Scar tissue is a major obstacle to spinal cord repair because it creates a physical and biochemical blockage that neurons must grow through. Perhaps more importantly, molecules that inhibit neuronal growth are especially concentrated in the scar.
Scientists have now identified the main inhibitory component of scar tissue. In the laboratory an enzyme called chondroitinase ABC has been shown to dissolve away vital parts of these inhibitors and stop their effects.
In 2002, scientists showed that injecting chondroitinase ABC into the injury site every other day for 10 days, starting immediately after injury, destroyed important molecules in the scar known as CSPGs in the damaged area and enabled some of the damaged neurons to regrow across the injured region. Neuronal growth of up to 4mm has been measured experimentally, accompanied by encouraging increases in sensation and muscle coordination.
Optimisation of engineered chondroitinase for treatment of spinal cord injury in humans
Dr Elizabeth Muir, Professors Roger Keynes and James Fawcett (Cambridge Centre for Brain Repair)
Bacterial chondroitinase has proven successful as a treatment for acute spinal cord injury and recently for chronic spinal cord injury, both in experimental animals. This robustness of efficacy makes it a very strong candidate for treatment of human spinal cord injury. However, since repeated injections are likely to be necessary, increasing the risk of further trauma and infection, and also of triggering a host immune response, its native form requires modification. We have recently engineered the bacterial chondroitinase cDNA so that it can be expressed as an active enzyme by mammalian cells. For treating human spinal cord injury we propose to engineer the transgene further to produce a form of chondroitinase that is non-immunogenic. In addition we will design an AAV vector for enzyme delivery to the site of injury. This will incorporate an on/off switch for regulated chondroitinase expression in the patient.

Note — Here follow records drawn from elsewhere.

(** * V50 automated calculation: the search controller and its collaborators

    A shallow embedding of [config.py], [lsdyna_runner.run_simulation],
    [v50_solver.py], [main.py] and the extractor of [result_parser.py], the
    properties of the V50 search that the design document states about them,
    and further properties of the code.

    Conventions of the embedding.
    - Python [float] velocities are exact rationals ([Q]); [float('inf')] is
      the missing value of an [option Q].  Rounding error, overflow and NaN of
      IEEE arithmetic are not modelled in the search controller.
    - The Lambert-Jonas law uses real powers and is embedded over [R].
    - Python [int] is [Z]; a [dict] literal is an association list in
      insertion order; a module is the association list of its global names.
    - The calls into LS-DYNA and LS-PrePost (the observation source) and into
      [scipy.optimize.curve_fit] are oracles: the n-th simulation of a solve
      yields [obs n], the fit yields a [fit_outcome].
    - [np.sqrt] and [np.mean] of the extractor are parameters: nothing is
      assumed of their rounding.
    - Directory creation, log handlers and the CSV file have no influence on
      the search state and are left out. *)

From Stdlib Require Import ZArith QArith Qround Lqa Lia List String Bool.
From Stdlib Require Import Qminmax DecimalString.
From Stdlib Require Import SetoidList SetoidPermutation Permutation Sorted.
From Stdlib Require Import Reals Lra R_Ifp.
From Stdlib Require Import Qpower.
Import ListNotations.

Set Warnings "-register-all".

Local Open Scope string_scope.
Local Open Scope Z_scope.

(** ** Python values *)

Module Py.

Inductive pyval : Type :=
| VNone
| VBool (b : bool)
| VInt (z : Z)
| VFloat (q : Q)
| VInf
| VStr (s : string)
| VTuple (l : list pyval)
| VList (l : list pyval)
| VDict (d : list (string * pyval)).

Definition pydict := list (string * pyval).

(** [d[key]] / [d.get(key)] on a dict literal. *)
Fixpoint dict_get (key : string) (d : pydict) : option pyval :=
  match d with
  | [] => None
  | (k, v) :: d' => if String.eqb k key then Some v else dict_get key d'
  end.

(** [d[key]] where the key is known to be there. *)
Definition item (key : string) (d : pydict) : pyval :=
  match dict_get key d with Some v => v | None => VNone end.

Definition keys (d : pydict) : list string := map fst d.

(** [str(n)] of an [int]. *)
Definition str_of_int (n : Z) : string := NilZero.string_of_int (Z.to_int n).

Definition has_key (key : string) (d : pydict) : bool :=
  match dict_get key d with Some _ => true | None => false end.

(** Truth value of a Python object, as [not x] and [if x] compute it. *)
Definition truthy (v : pyval) : bool :=
  match v with
  | VNone => false
  | VBool b => b
  | VInt z => negb (z =? 0)
  | VFloat q => negb (Qeq_bool q 0)
  | VInf => true
  | VStr s => negb (String.eqb s "")
  | VTuple l | VList l => match l with [] => false | _ => true end
  | VDict d => match d with [] => false | _ => true end
  end.

(** [needle in hay] on strings. *)
Fixpoint contains (needle hay : string) : bool :=
  if String.prefix needle hay then true
  else match hay with
       | EmptyString => false
       | String _ rest => contains needle rest
       end.

Inductive exn : Type :=
| AttributeError (name : string)
| ValueError (msg : string)
| OverflowError (msg : string).

(** All three are subclasses of [Exception]; [str(e)] is the message. *)
Definition str_of_exn (e : exn) : string :=
  match e with
  | AttributeError name => "module 'config' has no attribute '" ++ name ++ "'"
  | ValueError msg => msg
  | OverflowError msg => msg
  end.

(** [min(a, b)] and [max(a, b)] of the builtins: the first argument wins
    ties. *)
Definition py_min (a b : Q) : Q := if Qlt_le_dec b a then b else a.
Definition py_max (a b : Q) : Q := if Qlt_le_dec a b then b else a.

(** [round(x)] to the nearest integer, ties to even. *)
Definition round_half_even (x : Q) : Z :=
  let f := Qfloor x in
  match Qcompare (x - inject_Z f) (1 # 2) with
  | Lt => f
  | Gt => f + 1
  | Eq => if Z.even f then f else f + 1
  end.

(** [round(x, 6)]. *)
Definition round6 (x : Q) : Q :=
  (inject_Z (round_half_even (x * 1000000)) / 1000000)%Q.

End Py.
Import Py.

(** ** config.py *)

Module Config.

Definition thickness : Type := (Q * Q * Q * Q)%type.

Definition VThickness (t : thickness) : pyval :=
  let '(t1, t2, t3, t4) := t in VTuple [VFloat t1; VFloat t2; VFloat t3; VFloat t4].

Definition VPair (lo hi : Q) : pyval := VTuple [VFloat lo; VFloat hi].
(* ===== verification/_CoqProject ===== *)
-Q . S2P
Prelude.v
Arch.v
AvrContext.v
MspContext.v
LinuxContext.v
LinkedList.v
Kernel.v
TaskQueue.v
Timer.v
Sched.v
Invariant.v
QueueLife.v
TimerLife.v
Decide.v
Sem.v
Tasks.v
Stack.v
Join.v
Mtx.v
Boost.v
WaitQueue.v
System.v
Timeouts.v
SysOk.v
Safety.v
Machine.v
Hazards.v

Chondroitinase treatment becomes research focus
A group of leading spinal cord repair researchers is coming together to formulate plans towards clinical trials using a very promising therapy – chondroitinase. When we awarded our first Translational Initiative grants in 2010, our aim was to identify leading clinical trial candidates amongst potential treatments for spinal cord injury (SCI) and fund the essential studies needed to achieve milestones that brought these potential treatments to a point where they are ready for studies on patients. The case for funding translational work around chondroitinase – a bacterial protein known to break down the injury scar tissue which represents a significant obstacle to repair – was already strong: the evidence supporting chondroitinase as a leading therapeutic candidate has built over a number of years, in numerous injury models and from many different laboratories around the world.

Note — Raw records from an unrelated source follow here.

(** Exchange and compare-and-exchange of the three ports agree on 16-bit
    cells: an exchange is a load followed by a store; a compare-and-exchange stores
    when the cell has the expected value, and otherwise leaves the cell alone and
    puts its content into the expected value. *)
Theorem atomic_exchange_agrees cell exp_val v : 0 ≤ cell < 2 ^ 16 → 0 ≤ v < 2 ^ 16 →
  avr_os_atomic_exch 2 cell v = Some (linux_os_atomic_exch cell v) ∧
  msp430_os_atomic_exch 2 cell v = Some (linux_os_atomic_exch cell v) ∧
  linux_os_atomic_exch cell v = (linux_os_atomic_store cell v, linux_os_atomic_load cell) ∧
  avr_os_atomic_cmp_exch 2 cell exp_val v = Some (linux_os_atomic_cmp_exch cell exp_val v) ∧
  msp430_os_atomic_cmp_exch 2 cell exp_val v = Some (linux_os_atomic_cmp_exch cell exp_val v) ∧
  let '(cell', exp_val', fail) := linux_os_atomic_cmp_exch cell exp_val v in
  (cell = exp_val → cell' = v ∧ exp_val' = exp_val ∧ fail = false) ∧
  (cell ≠ exp_val → cell' = cell ∧ exp_val' = cell ∧ fail = true).
Proof.
  intros Hc Hv. unfold avr_os_atomic_exch, msp430_os_atomic_exch, avr_os_atomic_cmp_exch, msp430_os_atomic_cmp_exch,
    linux_os_atomic_exch, linux_os_atomic_cmp_exch. cbn -[Z.pow Z.modulo]. rewrite (Z.mod_small v) by done.
  by destruct (Z.eqb_spec cell exp_val); split_and!.
Qed.
Lemma isr_pushes_spec c :
  0 ≤ base c → sp c + 2 < 65536 → byte (mem c (sp c + 2)) →
  let c' := ops isr_pushes c in
  sp c' = base c ∧ (∀ x, apart x 1 (base c + 1) (frame_size - 2) → mem c' x = mem c x) ∧
  holds (mem c') (base c) (interrupted c) ∧ (∀ r, r ≠ 16 → reg c' r = reg c r).
Proof.
  intros H0 Hs Hb. cbv zeta. set (s := Z.lor (sreg c) 128).
  pose proof (pushed_length c s) as Hlen.
  assert (35 ≤ frame_size ≤ 36) as Hfs by (unfold frame_size; destruct have_rampz; lia).
  assert (sp c = base c + frame_size - 2) as Hbase by (unfold base; lia).
  unfold isr_pushes. rewrite ops_app.
  destruct (pushes_spec [Iin_sreg 16; Isbr 16 128] (λ c, Z.lor (sreg c) 128) c) as (P1 & P2 & P3 & P4); [|done|lia|].
  { intros c0. split_and!; try done. intros r Hr. cbn. by rewrite !upd_ne. }
  set (c1 := ops _ c) in *. fold s in P1, P2.
  rewrite ops_push by (change (length (reverse clobbered_regs)) with 12%nat; lia).
  cbn [sp mem reg]. change (length (reverse clobbered_regs)) with 12%nat.
  assert (reg c1 <$> reverse clobbered_regs = reg c <$> reverse clobbered_regs) as ->.
  { apply list_fmap_ext. intros i r Hi. apply P3. intros ->. apply list_elem_of_lookup_2 in Hi.
    revert Hi. apply (bool_decide_unpack _). by vm_compute. }
  set (bs := reg c <$> reverse clobbered_regs).
  assert (Z.of_nat (length (pushed c s ++ bs)) = frame_size - 2) as Hall
    by (rewrite length_app; change (length bs) with 12%nat; lia).
  assert (snd (store_down bs (sp c1) (mem c1)) = snd (store_down (pushed c s ++ bs) (sp c) (mem c))) as ->
    by (by rewrite store_down_app, store_down_sp, <- P1, <- P2).
  split_and!; [lia| | |done].
  - intros x Hx. apply store_down_out. unfold apart in Hx. lia.
  - unfold holds. rewrite (image_split _ c s) by done. rewrite app_assoc. apply stored_app.
    + replace (base c + 1) with (sp c - Z.of_nat (length (pushed c s ++ bs)) + 1) by lia.
      replace ((ctx_reg (interrupted c) <$> clobbered_regs) ++ reverse (pushed c s)) with (reverse (pushed c s ++ bs))
        by (rewrite reverse_app; unfold bs; by rewrite fmap_reverse, reverse_involutive).
      apply store_down_stored.
    + rewrite length_app, length_reverse. cbn [ctx_reg ctx_pc interrupted].
      change (length (reg c <$> clobbered_regs)) with 12%nat.
      destruct (return_bytes c Hb) as [-> ->].
      intros [|[|i]] b Hi; [injection Hi as <-|injection Hi as <-|discriminate Hi];
        rewrite store_down_out by lia; f_equal; lia.
Qed.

Chondroitinase therapy can enable injured nerves to regenerate through injury scar tissue and it may encourage “sprouting” of uninjured nerves into damaged areas where they may “take over” the role of the nerves that were damaged or lost. Researchers have also shown that chondroitinase gene therapy leads to widespread and sustained digestion of inhibitory molecules in the spinal cord. Nevertheless, issues remain surrounding potential concerns about repeated delivery of a bacterial enzyme to the delicate human spinal cord. Work being carried out by our Cambridge group, led by Dr Elizabeth Muir and Professors Roger Keynes and James Fawcett, is now overcoming many of these issues and the results are proving very exciting.

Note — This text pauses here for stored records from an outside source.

(* ===== verification/MspContext.v ===== *)
(** * The MSP430 port: context store, restore and switch (arch/msp430)

    The assembly of [arch_contextstore_i] and [arch_contextrestore_i]
    (arch_port.h) and of [arch_context_switch] (arch_port.c) as lists of
    instructions, executed on the part of an MSP430 core they use: r4 - r15, the
    status register r2, the stack pointer r1, the program counter r0 and the
    memory of 16-bit words, where bit 0 of the address of a word is ignored; and
    [arch_task_init], which lays out the first context of a task.

    Interrupts are not taken while this code runs; that the interrupt flag stays
    clear up to the instruction that loads the status register is part of what is
    proved. The flags are those of the MSP430 instruction set. The argument
    [new_task] of [arch_context_switch] is in r15, where [arch_task_init] puts the
    first argument of a function, too. *)

From stdpp Require Import base decidable list.
From Stdlib Require Import ZArith Lia.
From S2P Require Import Prelude.

Local Open Scope Z_scope.

(** ** The core *)

Record cpu := Cpu {
  reg : Z → Z;                       (** r4 - r15 *)
  sr : Z;                            (** r2 *)
  sp : Z;                            (** r1 *)
  pc : Z;                            (** r0: where the last return went *)
  mem : Z → Z                        (** memory, by word *)
}.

Confidence amongst leaders in the field surrounding this approach is now such that we have decided to pull together a panel of experts with the specific objective of establishing detailed plans for a final push to the clinic. The panel includes members with expertise in gene therapy, in vivo models of SCI, regulatory experience and clinical trial design: all the appropriate expertise and experience to plan and scope the work needed to achieve our aim.
During 2012 the group will deliver detailed development plans and a timetable of activities and supporting budgets for this important work to be carried out.